[Collected data entries]
Content starts

(** On a sorted list the result is sorted without repetitions. *)
Lemma drop_repeats_sorted prev l :
  StronglySorted String.le l -> (forall p, prev = Some p -> Forall (String.le p) l) ->
  StronglySorted String.le (drop_repeats prev l) /\ NoDup (drop_repeats prev l) /\
  (forall p, prev = Some p -> p ∉ drop_repeats prev l).
Proof.
  intros Hs. revert prev. induction Hs as [|s rest Hs IH Hle]; intros prev Hp; cbn [drop_repeats].
  { split_and!; [constructor|constructor|]. by intros p _ ?%elem_of_nil. }
  destruct (IH (Some s)) as (Hs' & Hn & Hns); [by intros p [= <-]|].
  case_decide as Hd; [split_and!; [done|done|]; intros p Hp'; apply Hns; congruence|].
  split_and!.
  - constructor; [done|]. rewrite !Forall_forall in *. intros x Hx. apply Hle. by eapply drop_repeats_sub.
  - constructor; [by apply Hns|done].
  - intros p Hp'. rewrite elem_of_cons. intros [->|Hin]; [congruence|].
    assert (p ∈ rest) by (by eapply drop_repeats_sub).
    assert (String.le p s) by (specialize (Hp p Hp'); by inversion Hp).
    assert (String.le s p) by (rewrite Forall_forall in Hle; by apply Hle).
    assert (p = s) by (by apply (anti_symm String.le)). congruence.
Qed.

Lemma sorted_scopes_spec scopes :
  StronglySorted String.le (sorted_scopes scopes) /\ NoDup (sorted_scopes scopes) /\
  (forall x, x ∈ sorted_scopes scopes <-> x ∈ scopes).
Proof.
  unfold sorted_scopes.
  destruct (drop_repeats_sorted None (merge_sort String.le scopes)) as (Hs & Hn & _);
    [apply (StronglySorted_merge_sort String.le)|done|].
  split_and!; [done|done|]. intros x.
  rewrite <- (merge_sort_Permutation String.le scopes) at 2.
  split; [apply drop_repeats_sub|]. intros Hx. by apply drop_repeats_covers.
Qed.

(** A scope that survives the wire. *)
Definition scope_ok (s : string) : Prop := Trimmed s /\ s <> "" /\ lacks comma s /\ lacks bar s.

Lemma scopes_roundtrip scopes :
  Forall scope_ok scopes -> normalizeScopes (normalizeScopesString scopes) = sorted_scopes scopes.
Proof.
  intros Hf. destruct (sorted_scopes_spec scopes) as (Hs & Hn & He).
  assert (Hf' : Forall scope_ok (sorted_scopes scopes)).
  { rewrite Forall_forall in *. intros x Hx. by apply Hf, He. }
  unfold normalizeScopes, normalizeScopesString. case_decide as Hempty.
  - destruct (sorted_scopes scopes) as [|s rest]; [done|]. exfalso.
    apply Forall_cons in Hf' as [(_ & Hne & _) _]. unfold Joins in Hempty. by destruct s, rest.
  - rewrite SplitByte_Joins.
    + apply normalizeExecutionStrings_id; [|done]. split; [|done].
      eapply Forall_impl; [done|]. by intros s (? & ? & _).
    + intros E. apply Hempty. by rewrite E.
    + eapply Forall_impl; [done|]. by intros s (_ & _ & ? & _).
Qed.

(** The fields of a payload that can be sent. *)
Definition payload_ok (p : AuthPayload) : Prop :=
  Forall (lacks bar) [AP_DeviceID p; AP_ClientID p; AP_ClientMode p; AP_Role p; AP_Token p;
    AP_Nonce p; AP_Platform p; AP_DeviceFamily p] /\
  Forall scope_ok (AP_Scopes p) /\ GoInt.in_int64 (AP_SignedAtMs p).

Lemma payload_fields_lack p : payload_ok p -> Forall (lacks bar) (payload_fields p).
Proof.
  intros (Hf & Hs & _). rewrite !Forall_cons in Hf. destruct_and! Hf.
  unfold payload_fields. rewrite !Forall_cons. split_and!; try done; [|apply FormatInt_lacks].
  apply lacks_Joins; [done|]. rewrite Forall_forall in *. intros x Hx.
  apply (sorted_scopes_spec (AP_Scopes p)) in Hx. by apply Hs in Hx as (_ & _ & _ & ?).
Qed.

Lemma version_lacks : lacks bar "v2" /\ lacks bar "v3".
Proof. split; apply (bool_decide_unpack _); vm_compute; done. Qed.

Lemma DecodePayload_V3 p : payload_ok p ->
  DecodePayload (EncodePayloadV3 p) =
  inl (mkPayload 3 (AP_DeviceID p) (AP_ClientID p) (AP_ClientMode p) (AP_Role p)
    (sorted_scopes (AP_Scopes p)) (AP_SignedAtMs p) (AP_Token p) (AP_Nonce p) (AP_Platform p)
    (AP_DeviceFamily p)).
Proof.
  intros Hok. pose proof (payload_fields_lack p Hok) as Hl. destruct Hok as (Hf & Hs & Hz).
  unfold DecodePayload, EncodePayloadV3. rewrite SplitByte_Joins; [|done|].
  - cbn [head default from_option decodeV3 payload_fields app id].
    rewrite scopes_roundtrip, ParseInt_FormatInt by done. done.
  - apply Forall_cons. split; [apply version_lacks|]. apply Forall_app. split; [done|].
    rewrite !Forall_cons in *. tauto.
Qed.

(** C37: A payload survives the wire.  If no field contains the separator, the
    scopes are trimmed, non-empty and without commas, and the time fits into 64
    bits, decoding an encoded payload gives the same payload, with its scopes
    sorted and without repetitions; version 2 drops the two fields that it does
    not have. *)
Theorem payload_roundtrip p :
  payload_ok p ->
  let wire v platform family :=
    mkPayload v (AP_DeviceID p) (AP_ClientID p) (AP_ClientMode p) (AP_Role p)
      (sorted_scopes (AP_Scopes p)) (AP_SignedAtMs p) (AP_Token p) (AP_Nonce p) platform family in
  DecodePayload (EncodePayloadV3 p) = inl (wire 3%Z (AP_Platform p) (AP_DeviceFamily p)) /\
  DecodePayload (EncodePayloadV2 p) = inl (wire 2%Z "" "") /\
  StronglySorted String.le (sorted_scopes (AP_Scopes p)) /\ NoDup (sorted_scopes (AP_Scopes p)) /\
  (forall x, x ∈ sorted_scopes (AP_Scopes p) <-> x ∈ AP_Scopes p).
Proof.
  intros Hok. cbv zeta. split_and!; [by apply DecodePayload_V3| |apply sorted_scopes_spec..].
  pose proof (payload_fields_lack p Hok) as Hl. destruct Hok as (Hf & Hs & Hz).
  unfold DecodePayload, EncodePayloadV2. rewrite SplitByte_Joins; [|done|].
  - cbn [head default from_option decodeV2 payload_fields app id].
    rewrite scopes_roundtrip, ParseInt_FormatInt by done. done.
  - apply Forall_cons. split; [apply version_lacks|done].
Qed.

Content ends

== Work instructions ==
Find the string "default" in the data. Report each line it appears in.

== Result of the task ==
  - cbn [head default from_option decodeV3 payload_fields app id].
  - cbn [head default from_option decodeV2 payload_fields app id].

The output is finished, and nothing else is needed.